Managing Your Child’s Health Care Without Panic
Managing your child’s health isn’t easy, and yet it’s something every parent has to do from the time our child is born. Often this is straightforward, but sometimes it isn’t. What do you do when something is actually wrong with your child’s health, and the diagnosis isn’t clear? The scenario goes something like this:
1) The doctor reviews blood test and other test results, yet can’t help you from there. So the doctor recommends a specialist, who in turn recommends a different specialist. No one seems to be able to pin down an explanation.
2) The doctor or specialist doesn’t see a need for further investigation. “Don’t worry,” they say, “Your son/daughter will grow out of it.” However, your instincts tell you that their assessment is missing something. In your gut, you know your child, and you know there’s something wrong.
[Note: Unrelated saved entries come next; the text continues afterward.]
(* ===== verification/HmpEnh.v ===== *)
(** The variant of HMP scheduling under CONFIG_SCHED_HMP_ENHANCEMENT: statistics of the two
    clusters, thresholds that follow them, the choice of a CPU, and forced migration in both
    directions ([kernel/sched/fair.c], [collect_cluster_stats] to [sched_update_clbstats] and
    [hmp_up_stable] to [hmp_idle_pull]).  Definitions are in [Module Enh], because the two
    variants use the same names.

    Run-queue locks are taken and released here as the code does it: the variant releases
    some twice.  Each function still runs undisturbed, so a lock that is not free when it is
    asked for stays so; [None] stands for a CPU that spins forever, a NULL pointer or a
    division by zero.  Tracing and the counters it prints are left out. *)

From S2P Require Import Prelude Spinlock Pelt SchedTypes EntityLoad HmpDomain HmpSelect Cfs HmpMigration.

Module Enh.

(** * Data *)

(** [struct clb_stats]; all fields are [int]. *)
Record clb_stats := mk_clb {
  ncpu : Z;
  ntask : Z;
  load_avg : Z;
  cpu_capacity : Z;
  cpu_power : Z;
  acap : Z;
  scaled_acap : Z;
  scaled_atask : Z;
  threshold : Z;
  nr_normal_prio_task : Z;
  nr_dequeuing_low_prio : Z;
}.
#[export] Instance eta_clb_stats : Eta clb_stats := fun r =>
  {| ncpu := ncpu r; ntask := ntask r; load_avg := load_avg r; cpu_capacity := cpu_capacity r;
     cpu_power := cpu_power r; acap := acap r; scaled_acap := scaled_acap r;
     scaled_atask := scaled_atask r; threshold := threshold r;
     nr_normal_prio_task := nr_normal_prio_task r;
     nr_dequeuing_low_prio := nr_dequeuing_low_prio r |}.

(** [struct clb_env] *)
Record clb_env := mk_clbenv {
  bstats : clb_stats;
  lstats : clb_stats;
  btarget : Z;
  ltarget : Z;
  bcpus : cpumask;
  lcpus : cpumask;
  flags : Z;
  mcheck_status : Z;
  mcheck_result : Z;
}.
#[export] Instance eta_clb_env : Eta clb_env := fun r =>
  {| bstats := bstats r; lstats := lstats r; btarget := btarget r; ltarget := ltarget r;
     bcpus := bcpus r; lcpus := lcpus r; flags := flags r; mcheck_status := mcheck_status r;
     mcheck_result := mcheck_result r |}.

Definition HMP_GB : Z := 0x1000.
Definition HMP_SELECT_RQ : Z := 0x2000.
Definition HMP_LB : Z := 0x4000.
Definition HMP_MAX_LOAD : Z := NICE_0_LOAD - 1.

Definition HMP_BIG_NOT_OVERSUBSCRIBED : Z := 0x01.
Definition HMP_BIG_CAPACITY_INSUFFICIENT : Z := 0x02.
Definition HMP_LITTLE_CAPACITY_INSUFFICIENT : Z := 0x04.
Definition HMP_LOW_PRIORITY_FILTER : Z := 0x08.
Definition HMP_BIG_BUSY_LITTLE_IDLE : Z := 0x10.
Definition HMP_BIG_IDLE : Z := 0x20.
Definition HMP_MIGRATION_APPROVED : Z := 0x100.
Definition HMP_TASK_UP_MIGRATION : Z := 0x200.
Definition HMP_TASK_DOWN_MIGRATION : Z := 0x400.

Definition TASK_DEAD : Z := 64.
Definition SD_BALANCE_EXEC : Z := 0x4.
Definition SD_BALANCE_FORK : Z := 0x8.

(** [memset(&clbenv, 0, sizeof(clbenv))] *)
Definition clb_zero : clb_stats := mk_clb 0 0 0 0 0 0 0 0 0 0 0.

Section enh.
Context `{Config}.
Implicit Types (s : sys) (cpu : Z) (se : se_id).

(** * Loads *)

Definition se_load s se : Z := se_ratio s se.
Definition cfs_load s cpu : Z := cfs_load_avg_ratio (rq_cfs_avg (rqs s cpu)).
Definition cfs_pending_load s cpu : Z := pending_load (rq_cfs_avg (rqs s cpu)).
Definition cfs_nr_pending s cpu : Z := nr_pending (rq_cfs_avg (rqs s cpu)).
Definition cfs_length s cpu : Z := h_nr_running (cfss s (CfsRq 0 cpu)).
Definition rq_length s cpu : Z := u32 (rq_nr_running (rqs s cpu) + cfs_nr_pending s cpu).
Definition hmp_last_up_migration s cpu : Z := cfs_last_up_migration (rq_cfs_avg (rqs s cpu)).
Definition hmp_last_down_migration s cpu : Z := cfs_last_down_migration (rq_cfs_avg (rqs s cpu)).

Definition task_low_priority s (prio : Z) : bool :=
  CONFIG_SCHED_HMP_PRIO_FILTER && (hmp_up_prio (tun s) <=? prio).

Definition cpu_online s cpu : bool := cpumask_test_cpu cpu (cpu_online_mask s).

(** [arch_scale_freq_power] and the capacities of [arch/arm/kernel/topology.c]. *)
Definition arch_scale_freq_power s cpu : Z := cpu_scale (enh s) cpu.
Definition topology_cpu_capacity s cpu : Z :=
  if CONFIG_ARCH_SCALE_INVARIANT_CPU_CAPACITY then invariant_cpu_capacity (enh s) cpu
  else cpu_scale (enh s) cpu.
Definition topology_max_cpu_capacity s cpu : Z :=
  if CONFIG_ARCH_SCALE_INVARIANT_CPU_CAPACITY then base_cpu_capacity (enh s) cpu
  else cpu_scale (enh s) cpu.

(** * Statistics of a cluster *)

Definition hmp_scale_down (w : Z) : Z := Z.shiftr w 4.

(** The body of the loop of [collect_cluster_stats]. *)
Definition count_cpu s (b : clb_stats) cpu : clb_stats :=
  if cpu_online s cpu then
    let b := b <| ncpu := s32 (ncpu b + 1) |> in
    let b := b <| ntask := s32 (ntask b + cfs_length s cpu) |> in
    let b := b <| load_avg := s32 (load_avg b + cfs_load s cpu) |> in
    if CONFIG_SCHED_HMP_PRIO_FILTER then
      let a := rq_cfs_avg (rqs s cpu) in
      let b := b <| nr_normal_prio_task := s32 (nr_normal_prio_task b + nr_normal_prio a) |> in
      b <| nr_dequeuing_low_prio
             := s32 (nr_dequeuing_low_prio b + SchedTypes.nr_dequeuing_low_prio a) |>
    else b
  else b.

(** [cpu_capacity] after the scaling by frequency. *)
Definition scaled_capacity s (cluster_cpus : cpumask) : Z :=
  let cpu := cpumask_first cluster_cpus in
  let scale by_what := Z.min HMP_MAX_LOAD (Z.shiftr (s32 (HMP_MAX_LOAD * by_what)) 10) in
  if CONFIG_HMP_FREQUENCY_INVARIANT_SCALE then
    if nonzero (freqinvar_load_scale_enabled (hmp_data (tun s))) then
      let e := freq_scale s cpu in
      scale (if throttling e =? 1 then curr_scale e else ext_max e)
    else HMP_MAX_LOAD
  else if CONFIG_ARCH_SCALE_INVARIANT_CPU_CAPACITY then
    if nonzero (frequency_invariant_power_enabled (enh s)) then
      scale (if nonzero (cpu_throttling (enh s) cpu) then topology_cpu_capacity s cpu
             else topology_max_cpu_capacity s cpu)
    else HMP_MAX_LOAD
  else HMP_MAX_LOAD.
Either way, your child is suffering, and you want to help them – you just don’t know how. So you’re faced with a lot of unknowns about how to proceed, with several questions on the fore: Whom can I trust? Will the visits be covered, or will we need to go private, and how much will that cost? How can I know we’re getting the best care? How much time off work will I have to take, and my child from school? Should we go alternative?
Needless to say, the chance of anxiety at this moment is high. So let’s turn it around, and use anxiety for its positive power: Channel anxiety into action. Here are suggestions for pursuing medical care for your child, especially when the path toward healing is not clear.
- Know your goal – to make sure your child can be healthy again. Arguably, our children’s health is the most imporant aspect of our parenting. After all, no parent ever says,”I wish I hadn’t put so much effort into my child’s health.”
- Go with your instincts. You have a right to question doctors’ assessments, even from doctors you’ve trusted for years. Your parental instincts are your ultimate guide: if you don’t feel right about something, it isn’t right. Your anxiety is not something to be ignored in this case.
- Take it step by step, and tell yourself you can handle this. One phone call at a time, one day at a time. You might want this to be a sprint, yet be prepared for a marathon, or at least a 10K. And as much as you feel overwhelmed, you can do it.
- Canvass the internet for all it’s worth. Obviously, you’ll Google the topic, yet don’t stop there. Crowdsource your local social media connections for recommendations of experts and treatments in your child’s case – often, you receive a wealth of information within a day or two just from Facebook and Twitter. Mommy or parenting groups can be especially helpful.
- Canvass your trusted friends in the field. If you know anyone who you think could help you, give them a call or at least send them an email. A few minutes of communication might mean the world to your search for answers.
- Ask for support in your time of need. You might need help juggling things in your in your routine. Be honest with your boss about your need for some time off here and there, perhaps offering to work from home or other flex-time arrangement. Don’t hesitate to ask friends and family to chip in for childcare for other children, or to spend the money on babysitters. It’s okay to show we can’t do it all. It’s okay to be vulnerable. Still uncomfortable? Remember it’s for your child – not for you. By letting people in on your family’s need, you will see who are your real supports and trusted friends.
- Take advantage of bonding time. You’ll be with your child more often, what with the extra commuting and waiting room times. So, why not make it fun and interesting? Bring books or magazines to read to them (even teenagers can appreciate being read to). Choose a couple of educational internet sites as go-to’s on your smartphone or tablet. Bring their homework along and do it together. Have an ongoing project, such as learning all of the Mediterranean countries and their capitals. You and your child might even end up enjoying it!
- Keep at it until your anxiety subsides. Parenting and anxiety are almost synonymous these days, so I’m not saying to aim for a state of zen here. Instead, keep up your advocacy and working these steps until your worry about this subsides. When worries migrate to other things, and this particular worry stops waking you up at night, this is your signal its ok to let go for now.
Running around to doctors for our children is part of being a parent. At least once a year, we need to fit in the physicals and dental checkups for school and camp. But when your child’s health assessment is in limbo, medical care gets more complicated, and generates decidedly more anxiety for a reason. This is where harnessing the focus, energy, and wisdom of your anxiety can really help you engage the medical process for your child’s benefit. It might be shorter road, it might be a longer road, but ultimately, your loving advocacy will be helping your child, and putting into action what we all want for our children: the best.